Investing in Training — Worth It?

Long-term benefits

  • Higher productivity reduces unit costs
  • Better quality reduces returns and complaints
  • Skilled workforce is a competitive advantage
  • Reduced staff turnover — less recruitment cost
  • Safer workplace — fewer accidents and claims

Short-term costs

  • Direct cost: course fees, materials, trainer time
  • Opportunity cost: employee not doing their job
  • Risk: trained employee leaves the business
  • May not see results immediately
Key point: Training is an investment, not just a cost — the business benefits most when it retains trained employees. High staff turnover undermines the return on training investment.
Performance Management

Appraisals

Definition

An appraisal is a formal review of an employee's performance, usually held annually, between the employee and their line manager.

Practice Question 1 of 3

A new warehouse operative spends their first day learning about fire exits, health and safety rules, and meeting their team before starting work.
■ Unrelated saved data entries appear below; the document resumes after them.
(* ===== verification/Prelude.v ===== *)
(** * radrpc: a verification development of the RPC library under src/include/radrpc

    radrpc is a header-only C++14 library over Boost.Asio and Boost.Beast: a
    client sends messages, each behind a 16-byte header with a call id and a
    result id, over a WebSocket; the server calls the function bound to the call
    id and sends its response back behind the same header; the client gives the
    response to the thread that waits for that result id.  The server can also
    broadcast to its sessions.  This development models the library's own logic
    in every component, composes the components, and proves what makes them
    correct; what goes wrong in some interleaving or at some value of the
    configuration is proved too.  The programs of src/examples are modelled on
    top of it.

    ** The parts and the files

    Prelude        machine integers, actions, event systems and their tactics
    Types          types.hpp, config.hpp: configurations, flags, [FlatBuffer]
    Header         detail/data.hpp: [io_header] and its bytes
    Operations     detail/operations.hpp: thread-local time outs, posted closures
    DataCache, DataCacheFacts, CacheLoops, CacheSystem
                   detail/data.hpp: [data_cache], the client's awaited responses,
                   shared by any number of threads
    DataQueue      detail/data.hpp: [data_queue], the client's send queue
    ServerSession, ServerSystem, ServerSystemFacts, ServerProps
                   impl/server/server_session.hpp: [session_context],
                   [server_session], [session_accept], one session of the server
    SessionManager, SessionManagerFacts
                   impl/server/server_session.hpp: [session_manager], broadcasts
    Listener, ListenerFacts, BroadcastSteps
                   impl/server/listener.hpp and [detect_session]: accepting, and
                   the broadcasts of any number of threads
    ServerNet, ServerNetFacts, ServerNetProps
                   the listener, the manager and all sessions, composed
    Server, ServerFacts, ServerApi
                   server.hpp: workers, [start], [stop], [bind]; the constructors
                   and what is passed on to the manager
    ClientSession, ClientSystem, ClientSystemFacts, ClientProps
                   impl/client/client_session.hpp: [client_session], connected
    ClientOutgoing the messages a client session still refers to
    ClientConnect, ClientConnectFacts
                   impl/client/client_session.hpp: [session_connect], connecting
    ClientWeight   what a client session has left to complete
    Prog           programs over commands, their traces and a logic for them
    Debug          debug.hpp: exceptions, assertions, the log
    Client, ClientThreads, ClientThreadsFacts, ClientMethods, ClientWorld
                   client.hpp: the methods of [client], and any number of
                   threads calling them
    Rpc            one call, from end to end
    RpcSystem, RpcSystemFacts, RpcProjection, RpcBroadcast, RpcCalls,
    RpcRequests, RpcProps
                   a connection: the client's session, the server's session and
                   the messages between them, composed
    BroadcastCount, BroadcastHistory, BroadcastOrder
                   how often a broadcast can reach a session; which call each
                   message belongs to, and the order a session gets them in
    RpcNet, RpcNetFacts, RpcNetInv, RpcNetOrder, RpcNetProps
                   the server with all of its sessions and a client at every
                   connection, composed
    ClientNet, ClientNetFacts, ClientNetPrograms, ClientNetInv, ClientNetSteps
                   a client, its threads, every session object it makes and the
                   connection of each, composed; its invariant
    ClientNetProps, ClientBytes, ClientNetLive
                   what a caller gets, how long its bytes are referred to, and
                   that the waits of the client end
    Examples, ExamplesFacts
                   src/examples: the servers' handlers, the clients' programs

    Names are those of the code.  A C++ object is a record whose fields are its
    members ([session], [client_session], [world], [server], [client]), a member
    function a definition of the same name.

    ** How code is modelled

    A handler or a member function that does not block is an action: a function
    from the state to an [outcome], which is the new state with the effects it
    issued (operations started, handlers called, threads notified), a C++
    exception, or undefined behaviour (for example [front()] of an empty deque,
    or a second value for a promise).  A function that blocks is split where it
    blocks ([send], [ping], [stop], [run]), and one that takes and drops several
    locks where it does: a broadcast, and [wait] of the cache, whose look-up,
    whose end of [cv.wait_for] and whose swap of the buffers are three sections,
    so that a response may come between the last two.

    Each component comes with its system: a state made of the object, the
    operations it has outstanding and ghost histories, and the events its
    environment may deliver: completions of outstanding operations with any
    result, control frames, expiries, posted closures, the steps of user
    threads.  [steps] are its runs, by [run] they are executable, and [safe]
    says that no event that can come is undefined.  Invariants are proved by
    induction on runs, one lemma per handler.

    The methods of [client] call and repeat each other under locks, so they are
    programs over commands (Prog, Client), each command one access to the shared
    state or one call into a session; [finally] is the destructor of a lock
    guard.  ClientThreads interleaves the commands of any number of threads.

    Four systems compose others.  RpcSystem joins a ClientSystem and a
    ServerSystem: a read of one end completes with the next message the other
    end has given to [async_write], or with an error; any number of threads are
    inside [send] and [send_recv], split at their waits and before the swap that
    ends a [send_recv].  ServerNet joins the system of
    Listener with a ServerSystem for every session object: its events are those
    of the parts, and what one part asks of another (the post of a closure, the
    registration, the end of a shared pointer) happens there.  RpcNet
    joins ServerNet with an RpcSystem for every session object, whose server's
    end is that session: an event of the session, or the closure of a broadcast
    that its strand runs, is one event of both.  ClientNet joins
    ClientThreads with, for every session object the client makes, the chain of
    ClientConnect and an RpcSystem: a command that calls into a session is
    answered by what that session's operations return, [in_session] and
    [send_step]; [world_run] of ClientNetProps is a run of ClientThreads that
    records these answers.  That each composition is its parts is a theorem
    ([connection_projects], [server_parts], [rpc_net_parts],
    [client_net_parts]), so the theorems
    about the parts carry over.

    Boost is not modelled.  An asynchronous operation is an effect and, later, a
    completion with any error code; that the code respects Beast's rules (one
    read, one write, one ping and one close at a time) is a theorem, where it
    does.  [flat_buffer] is the class [FlatBuffer] with the laws
    [FlatBufferLaws], the documented behaviour of [data], [consume] and of a
    read; the lists of bytes are an instance, so the laws can hold.  The user's
    functions, the HTTP messages of the handshake and the answers of the
    environment are parameters.  The byte order of a host is a parameter too:
    the header is copied as it is in memory.  The compositions take one byte order
    for both ends; [io_header_roundtrip] says what ends of different orders read.

    Unsigned integers wrap ([u32], [u64]); durations are signed 64-bit counts
    whose overflow is undefined ([duration_mul]).

    ** What is shown

    A client: [client_send_recv_answers], however many threads use it and
    however its sessions fail and are replaced, nothing is undefined, and a
    [send_recv] that returns, after any number of attempts and with answers that
    come when they will, leaves nothing or what the bound function answered
    to that very call; [bytes_outlive_calls], what a session still refers to is a
    message of a call in progress; [destruction_wait_ends], from every state in
    which somebody waits for a session to be destroyed its own pending
    completions, at most [weight] of them, destroy it.

    A connection: [rpc_end_to_end], whatever interleaves and wherever it breaks,
    a call is left with nothing or with what the bound function answered to that
    very call (with an error, too, when the answer came just after the time-out);
    [broadcasts_in_order], the broadcast handlers get each message
    the server's session accepted for them once and in order;
    [requests_in_order], the bound functions get each message the client's
    session accepted for them once and in order, and those are of calls of
    [send] and [send_recv], each of one of its own, in their order;
    [wire_messages_typed], what is on the wire is a header the other end reads.
    The server and its clients: [broadcasts_arrive_in_order], each call of a
    client's handler comes from a call of [broadcast] of its own that was for
    that client, and those of one thread come in the order of its calls, whatever
    else the server and the clients do, for the ids that are no functions of the
    server: a reply under a call id that has a broadcast handler is given to that
    handler as well ([broadcast_end_to_end] says how often);
    [broadcast_owners], a broadcast message lives exactly as
    long as a thread, a posted closure or a queue holds it.

    One call: [rpc_round_trip], the bytes of a request written by the client,
    read and answered by the server, end the wait of exactly the caller, with
    the function's answer.  [on_read_dispatch] refines the server's reading to
    an abstract dispatch; [handle_message_routes] says where the client takes a
    message; [io_header_roundtrip] and [io_header_echo] are about the header,
    between hosts of any byte orders.

    The sessions: [server_session_discipline] and [client_session_discipline]
    (no handler is ever undefined; at most one read, write, close, wait
    outstanding; bounded queues), [server_session_fifo] and
    [client_session_fifo] (what is written is a prefix of what was accepted, in
    order), [keep_alive_closes], [accept_requires_approval],
    [send_true_written].

    The cache: [cache_no_cross_delivery], [cache_delivery], [cache_invariant],
    [cache_clear_wakes], [cache_queue_spec], and [cache_loops_reference], its
    loops against a filter and a map; the queue: [data_queue_invariant].

    The server's objects: [manager_counts] and [broadcast_recipients] (every
    broadcast reaches exactly the named live sessions and is counted until the
    last of them lets go), [broadcast_steps_atomic] (a broadcast in steps is the
    broadcast at once), [plain_max_sessions], [connections_value];
    [workers_leave_once], [stop_completes] and [bindings_frozen] for any number
    of threads that start, stop and bind; [stop_joins], a [stop] that nobody
    disturbs, as in the destructor, leaves no worker.

    The client: [connect_result] (an attempt ends, answers once, and right),
    [client_one_session] (any threads, any methods: lock discipline, one session
    at a time, nothing used that may be gone), [broadcast_handlers_frozen] (no
    handler changes under a session), and
    for single calls [send_attempts_spec], [send_recv_attempts_spec] and
    [connect_attempts_spec].

    The examples: [advanced_key_required], who may connect to the advanced
    server; [advanced_answers], what its callers get; that the three servers
    start, and what a request of a handler does.

    What can go wrong: [close_request_lost], [stop_start_race],
    [ssl_exceeds_max_sessions], [broadcast_blocks_connection],
    [failed_bind_accepts_forever], [send_reports_dropped],
    [send_recv_broken_connection], [connect_true_unconnected],
    [wait_false_with_bytes], [peer_gone_escapes] and
    [remove_obsolete_strands_waiter] are runs or states in which the code does
    not do what its documentation says; [two_pings_outstanding],
    [RADRPC_LOG_mutex], [renamed_session_unlists_another], [ping_loses_pong], [zero_workers], [read_limit] and [send_recv_defined]
    likewise, for smaller matters.

    ** Bounds

    No recursion needs fuel: loops go over finite lists (the ids of the cache,
    the sessions of a broadcast) or over the number of attempts.
    [stop_completes] bounds the steps of a stop by three per worker;
    [connect_result] bounds a connection attempt by three or four completions.
    [destruction_wait_ends] bounds the winding events of a wait by [weight], a sum over
    what the session has outstanding; successful reads and control frames are not counted,
    since the other end decides how many come.
    [cache_enabled], [rpc_enabled] and [net_enabled] assume fewer than 2^64
    requests in the life of a session; [rpc_enabled], and the theorems about
    ClientNet, a response time out whose double is a [duration]
    ([send_recv_defined] is about the others), and the latter that the session
    objects of the server are new.

    ** What is not modelled

    What is printed in the handlers (Debug has the macros); the sockets, the
    strand and the TLS of Boost beyond their completions; the clock, which is an argument; the
    overflow of a time point plus a duration in [expires_after].  In the systems
    with a listener the socket is still connected when its session is made;
    otherwise the exception of [peer_gone_escapes] leaves [io_context::run()].  The strand
    makes a handler of a session one step; a broadcasting thread takes one step
    per lock and per post.  [io_context::run()] of the server returns only when
    it is stopped, since the wait for signals is always pending.  In
    ClientThreads alone the commands that call into a session have any answer;
    ClientNet says which.  There a wait for a promise, a response, a pong or the
    destruction may end at any time, with its time out or without; the posted
    closures may run even after the io thread has ended, where the code runs the
    io context again in [close()].  RpcNet has the client's end of every
    connection from the moment its session object is made (what comes before is
    ClientConnect), and keeps a connection whose session is gone: what was
    written may still be read.  The clients of ClientNet lead to session objects
    of a server as well, but ClientNet has neither its accepting nor its
    manager: these are in RpcNet.  A handler the server has bound does not call
    [broadcast] there; another thread does.  Logging and the terminal of the
    examples are left out; what their handlers ask of the server is a list of
    requests, performed apart from the run of the session.  Memory
    ordering of the fields that are read without a lock is not considered. *)

From stdpp Require Export base tactics numbers list gmap strings relations sorting.
From Stdlib Require Export ZArith Lia.
Definition set_m_bound_close (x : bool) (c : session_context) : session_context :=
  mk_session_context x (m_header c) (m_receive_buffer c) (m_receive_buffer_ref c)
    (m_config c) (m_req_handshake c) (m_res_handshake c) (session_id c) (remote_host c)
    (response c).
Definition set_m_header (x : io_header) (c : session_context) : session_context :=
  mk_session_context (m_bound_close c) x (m_receive_buffer c) (m_receive_buffer_ref c)
    (m_config c) (m_req_handshake c) (m_res_handshake c) (session_id c) (remote_host c)
    (response c).
Definition set_m_receive_buffer (x : B) (c : session_context) : session_context :=
  mk_session_context (m_bound_close c) (m_header c) x (m_receive_buffer_ref c)
    (m_config c) (m_req_handshake c) (m_res_handshake c) (session_id c) (remote_host c)
    (response c).
Definition set_m_receive_buffer_ref (x : list byte) (c : session_context) : session_context :=
  mk_session_context (m_bound_close c) (m_header c) (m_receive_buffer c) x (m_config c)
    (m_req_handshake c) (m_res_handshake c) (session_id c) (remote_host c) (response c).
Definition set_m_config (x : session_config) (c : session_context) : session_context :=
  mk_session_context (m_bound_close c) (m_header c) (m_receive_buffer c)
    (m_receive_buffer_ref c) x (m_req_handshake c) (m_res_handshake c) (session_id c)
    (remote_host c) (response c).
Definition set_m_req_handshake (x : Req) (c : session_context) : session_context :=
  mk_session_context (m_bound_close c) (m_header c) (m_receive_buffer c)
    (m_receive_buffer_ref c) (m_config c) x (m_res_handshake c) (session_id c)
    (remote_host c) (response c).
Definition set_m_res_handshake (x : Res) (c : session_context) : session_context :=
  mk_session_context (m_bound_close c) (m_header c) (m_receive_buffer c)
    (m_receive_buffer_ref c) (m_config c) (m_req_handshake c) x (session_id c)
    (remote_host c) (response c).
Definition set_session_id (x : Z) (c : session_context) : session_context :=
  mk_session_context (m_bound_close c) (m_header c) (m_receive_buffer c)
    (m_receive_buffer_ref c) (m_config c) (m_req_handshake c) (m_res_handshake c) x
    (remote_host c) (response c).
Definition set_response (x : list byte) (c : session_context) : session_context :=
  mk_session_context (m_bound_close c) (m_header c) (m_receive_buffer c)
    (m_receive_buffer_ref c) (m_config c) (m_req_handshake c) (m_res_handshake c)
    (session_id c) (remote_host c) x.

(** The base object as its constructor leaves it. *)
Definition new_session_context (p_id : Z) (p_remote_host : string)
    (p_session_cfg : session_config) (req0 : Req) (res0 : Res) : session_context :=
  mk_session_context false (new_io_header 0 0) fb_empty [] p_session_cfg req0 res0
    p_id p_remote_host [].

(** [session_info], what the accept and disconnect handlers are given: of the
    references it holds they may write those to the response handshake and to
    the configuration. *)
Record session_info := mk_session_info {
  info_id : Z;
  info_remote_host : string;
  info_request_handshake : Req;
  info_response_handshake : Res;
  info_config : session_config }.

(** What a bound function can do through its [session_context *]. *)
Inductive ctx_op : Type :=
  | ctx_set_response (bs : list byte)
  | ctx_close
  | ctx_clear_buffer
  | ctx_set_id (i : Z).   (* [id] is a public data member *)

Definition ctx_apply (c : session_context) (o : ctx_op) : session_context :=
  match o with
  | ctx_set_response bs => set_response bs c
  | ctx_close => set_m_bound_close true c
  | ctx_clear_buffer =>
      set_m_receive_buffer (fb_consume (length (fb_data (m_receive_buffer c)))
                              (m_receive_buffer c)) c
  | ctx_set_id i => set_session_id i c
  end.

(** [data()] and [size()]: the received bytes, whose storage outlives
    [clear_buffer()]. *)
Definition ctx_data (c : session_context) : list byte := m_receive_buffer_ref c.
Definition ctx_size (c : session_context) : nat := length (m_receive_buffer_ref c).

(** [config()] and [request_handshake()] *)
Definition ctx_config (c : session_context) : session_config := m_config c.
Definition ctx_request_handshake (c : session_context) : Req := m_req_handshake c.

Record session := mk_session {
  ctx :> session_context;
  m_write_error : bool;
  m_read_error : bool;
  m_queue : list data_push;
  m_handshake_buffer : B;
  m_timer : time_point;
  m_established : bool;
  m_close : bool;
  m_close_received : bool;
  m_ping_state : ping_state;
  m_info_id : Z }.   (* [info.id]: [const], a copy of [id] made by the constructor *)

(** The member [info]: all but its id refers to the context. *)
Definition info (s : session) : session_info :=
  mk_session_info (m_info_id s) (remote_host s) (m_req_handshake s) (m_res_handshake s) (m_config s).
(* ===== verification/SessionManager.v ===== *)
(** * SessionManager: [session_manager] of
    include/radrpc/impl/server/server_session.hpp

    The manager keeps weak references to the sessions and sends one message to
    many of them.  It counts its connections by the use count of the shared
    pointers to itself, so the model keeps who owns one: the server and its
    listener ([holders]), every session object alive, and every broadcast
    message alive, whose deleter owns the manager. *)

From S2P Require Import Prelude Types Header ServerSession.

Inductive stream_type : Set := plain_stream | ssl_stream.

#[export] Instance stream_type_eq_dec : EqDecision stream_type.
Proof. solve_decision. Defined.

(** A [data_push] made by [broadcast], with the number of its owners. *)
Record shared_push := mk_shared_push { push_data : data_push; push_refs : nat }.

(** The manager and the objects that refer to it.  Sessions and messages are
    numbered; [alive] and [pushes] hold the objects not yet destroyed. *)
Record world := mk_world {
  m_sub_refs : Z;
  m_msg_queued : Z;
  m_plain_sessions : gmap Z nat;
  m_ssl_sessions : gmap Z nat;
  holders : Z;
  alive : gmap nat stream_type;
  pushes : gmap nat shared_push;
  fresh_session : nat;
  fresh_push : nat }.

Definition set_m_sub_refs (x : Z) (w : world) : world :=
  mk_world x (m_msg_queued w) (m_plain_sessions w) (m_ssl_sessions w) (holders w) (alive w)
    (pushes w) (fresh_session w) (fresh_push w).
Definition set_m_msg_queued (x : Z) (w : world) : world :=
  mk_world (m_sub_refs w) x (m_plain_sessions w) (m_ssl_sessions w) (holders w) (alive w)
    (pushes w) (fresh_session w) (fresh_push w).
Definition set_m_plain_sessions (x : gmap Z nat) (w : world) : world :=
  mk_world (m_sub_refs w) (m_msg_queued w) x (m_ssl_sessions w) (holders w) (alive w)
    (pushes w) (fresh_session w) (fresh_push w).
Definition set_m_ssl_sessions (x : gmap Z nat) (w : world) : world :=
  mk_world (m_sub_refs w) (m_msg_queued w) (m_plain_sessions w) x (holders w) (alive w)
    (pushes w) (fresh_session w) (fresh_push w).
Definition set_alive (x : gmap nat stream_type) (w : world) : world :=
  mk_world (m_sub_refs w) (m_msg_queued w) (m_plain_sessions w) (m_ssl_sessions w) (holders w) x
    (pushes w) (fresh_session w) (fresh_push w).
Definition set_pushes (x : gmap nat shared_push) (w : world) : world :=
  mk_world (m_sub_refs w) (m_msg_queued w) (m_plain_sessions w) (m_ssl_sessions w) (holders w)
    (alive w) x (fresh_session w) (fresh_push w).
Definition set_fresh_session (x : nat) (w : world) : world :=
  mk_world (m_sub_refs w) (m_msg_queued w) (m_plain_sessions w) (m_ssl_sessions w) (holders w)
    (alive w) (pushes w) x (fresh_push w).
Definition set_fresh_push (x : nat) (w : world) : world :=
  mk_world (m_sub_refs w) (m_msg_queued w) (m_plain_sessions w) (m_ssl_sessions w) (holders w)
    (alive w) (pushes w) (fresh_session w) x.

Inductive server_effect : Set :=
  | eff_send (o p : nat)                  (* [session->send(push_ptr)] *)
  | eff_on_listen (address : string)
  | eff_socket_close
  | eff_session_accept (o : nat)          (* [make_shared<session_accept>(..)->accept()] *)
  | eff_buffer_max_size (n : Z)           (* [m_buffer.max_size(..)] of a detection *)
  | eff_detect_expires_after              (* [expires_after(handshake_or_close_timeout)] *)
  | eff_async_detect_ssl
  | eff_async_accept_socket.

#[export] Instance server_effect_eq_dec : EqDecision server_effect.
Proof. solve_decision. Defined.

Abbreviation mact := (act world server_effect).

(** ** Construction and counting *)

(** [session_manager(p_server_cfg)], owned by [h] shared pointers. *)
Definition new_session_manager (h : Z) : world := mk_world 0 0 ∅ ∅ h ∅ ∅ 0 0.

Definition use_count (w : world) : Z :=
  holders w + Z.of_nat (size (alive w)) + Z.of_nat (size (pushes w)).

(** [shared_from_this().use_count()] counts the temporary pointer too. *)
Definition set_subtract_refs : mact unit :=
  let! w := act_get in
  if decide (m_sub_refs w = 0) then act_modify (set_m_sub_refs (use_count w + 1))
  else act_throw "assertion m_sub_refs == 0".

Definition connections (w : world) : Z := Z.max (use_count w + 1 - m_sub_refs w) 0.

Definition is_full (server_cfg : server_config) (w : world) : bool :=
  bool_decide (sc_max_sessions server_cfg ≤ connections w).

(** ** The tables of sessions *)

Definition add_session (st : stream_type) (id : Z) (o : nat) : mact unit :=
  act_modify (λ w, match st with
    | plain_stream => set_m_plain_sessions (<[id := o]> (m_plain_sessions w)) w
    | ssl_stream => set_m_ssl_sessions (<[id := o]> (m_ssl_sessions w)) w
    end).

Definition remove_session (st : stream_type) (id : Z) : mact unit :=
  let! w := act_get in
  match st with
  | plain_stream =>
      if decide (is_Some (m_plain_sessions w !! id))
      then act_modify (λ w, set_m_plain_sessions (delete id (m_plain_sessions w)) w)
      else act_ret tt
  | ssl_stream =>
      if decide (is_Some (m_ssl_sessions w !! id))
      then act_modify (λ w, set_m_ssl_sessions (delete id (m_ssl_sessions w)) w)
      else act_ret tt
  end.

(** The iteration order of the two [unordered_map]s is unspecified; here it is
    that of [map_to_list]. *)
Definition get_session_ids (w : world) : list Z :=
  (map_to_list (m_plain_sessions w)).*1 ++ (map_to_list (m_ssl_sessions w)).*1.

(** ** Messages shared among sessions *)

(** [on_msg_sent(p)], the deleter. *)
Definition on_msg_sent (p : nat) : mact unit :=
  do! act_modify (λ w, set_m_msg_queued (m_msg_queued w - 1) w) in
  act_modify (λ w, set_pushes (delete p (pushes w)) w).

(** One more or one less [shared_ptr] to message [p]; the last one calls the
    deleter. *)
Definition push_retain (p : nat) : mact unit :=
  let! w := act_get in
  match pushes w !! p with
  | None => act_undef
  | Some d => act_modify (λ w, set_pushes
      (<[p := mk_shared_push (push_data d) (S (push_refs d))]> (pushes w)) w)
  end.

Definition push_release (p : nat) : mact unit :=
  let! w := act_get in
  match pushes w !! p with
  | Some (mk_shared_push d (S (S n))) =>
      act_modify (λ w, set_pushes (<[p := mk_shared_push d (S n)]> (pushes w)) w)
  | Some (mk_shared_push d 1) => on_msg_sent p
  | _ => act_undef
  end.

(** ** Broadcast *)

Definition emplace (m : gmap Z nat) (id : Z) (o : nat) : gmap Z nat :=
  if decide (is_Some (m !! id)) then m else <[id := o]> m.

(** The sessions of one table a message goes to: all of them, or those named. *)
Definition copy_sessions (sessions : gmap Z nat) (session_ids : option (list Z)) : gmap Z nat :=
  match session_ids with
  | None => sessions
  | Some ids =>
      foldl (λ tmp id, match sessions !! id with
                       | Some o => emplace tmp id o
                       | None => tmp
                       end) ∅ ids
  end.

(** [if (auto session = s.second.lock()) session->send(push_ptr);]: posting
    takes a reference. *)
Definition post_one (p : nat) (o : nat) : mact unit :=
  let! w := act_get in
  if decide (is_Some (alive w !! o)) then
    do! push_retain p in act_emit (eff_send o p)
  else act_ret tt.

Fixpoint post_all (p : nat) (os : list nat) : mact unit :=
  match os with
  | [] => act_ret tt
  | o :: os' => do! post_one p o in post_all p os'
  end.

(** The parts of [broadcast], in order: the two early returns, the message, the
    two tables (each copied under its lock, then posted to without it) and the
    end of [push_ptr]. *)
Definition broadcast_check : mact bool :=
  let! w := act_get in
  if decide (Z.of_nat config.queue_send_max ≤ m_msg_queued w) then act_ret false
  else act_ret (negb (bool_decide (connections w = 0))).

Definition broadcast_create (call_id : Z) (send_bytes : list byte) : mact nat :=
  let! w := act_get in
  let p := fresh_push w in
  do! act_modify (λ w, set_fresh_push (S p)
        (set_pushes (<[p := mk_shared_push
           (mk_data_push (new_io_header call_id 0) send_bytes (Some p)) 1]> (pushes w)) w)) in
  do! act_modify (λ w, set_m_msg_queued (m_msg_queued w + 1) w) in
  act_ret p.

(** What is copied under [m_plain_mtx] and under [m_ssl_mtx]. *)
Definition copy_plain (session_ids : option (list Z)) : mact (list nat) :=
  act_gets (λ w, (map_to_list (copy_sessions (m_plain_sessions w) session_ids)).*2).

Definition copy_ssl (session_ids : option (list Z)) : mact (list nat) :=
  act_gets (λ w, (map_to_list (copy_sessions (m_ssl_sessions w) session_ids)).*2).

Definition broadcast_plain (p : nat) (session_ids : option (list Z)) : mact unit :=
  let! plain_sessions_tmp := copy_plain session_ids in post_all p plain_sessions_tmp.

Definition broadcast_ssl (p : nat) (session_ids : option (list Z)) : mact unit :=
  let! ssl_sessions_tmp := copy_ssl session_ids in post_all p ssl_sessions_tmp.

Definition broadcast (call_id : Z) (send_bytes : list byte) (session_ids : option (list Z)) :
    mact unit :=
  let! ok := broadcast_check in
  if negb ok then act_ret tt
  else
    let! p := broadcast_create call_id send_bytes in
    do! broadcast_plain p session_ids in
    do! broadcast_ssl p session_ids in
    push_release p.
This is an example of:

AOff-the-job training at an external college
BInduction training to help the new employee settle in
CAn appraisal reviewing past performance
DKaizen — continuous improvement led by all staff
Correct: B. Induction training introduces new employees to the business before they start their main duties. It typically covers health & safety, company culture, introductions to colleagues, and an overview of their role. It helps new starters settle in quickly, reduces early mistakes, and meets legal H&S requirements.
Practice Question 2 of 3

A retail manager sends a customer service assistant to a two-day external course on advanced communication skills. The employee returns with a certificate. This is:

AOn-the-job training — the employee trained while serving customers
BOff-the-job training — specialist training away from the workplace
CInduction training for a new employee
DAn appraisal — a performance review meeting
Correct: B. Off-the-job training takes place away from the normal place of work — in this case an external training course. It is delivered by specialists and may lead to a qualification. While more expensive than on-the-job training and taking the employee away from work, it typically provides higher-quality, broader learning.
Practice Question 3 of 3

A business invests £5,000 training a skilled coder, who then leaves for a competitor six months later. This scenario best illustrates:

AWhy on-the-job training is always better than off-the-job
BA key risk of training — trained employees may leave, reducing the return on investment
CThat induction training is not worth the cost
DThat businesses should never invest in training
Correct: B. A key risk of off-the-job training is that the employee gains transferable skills and may be poached by a competitor. The business bears the cost but a rival gains the benefit. This is why some businesses use training contracts that require employees to repay training costs if they leave within a set period. Despite this risk, training remains worthwhile on average as the benefits outweigh the risks.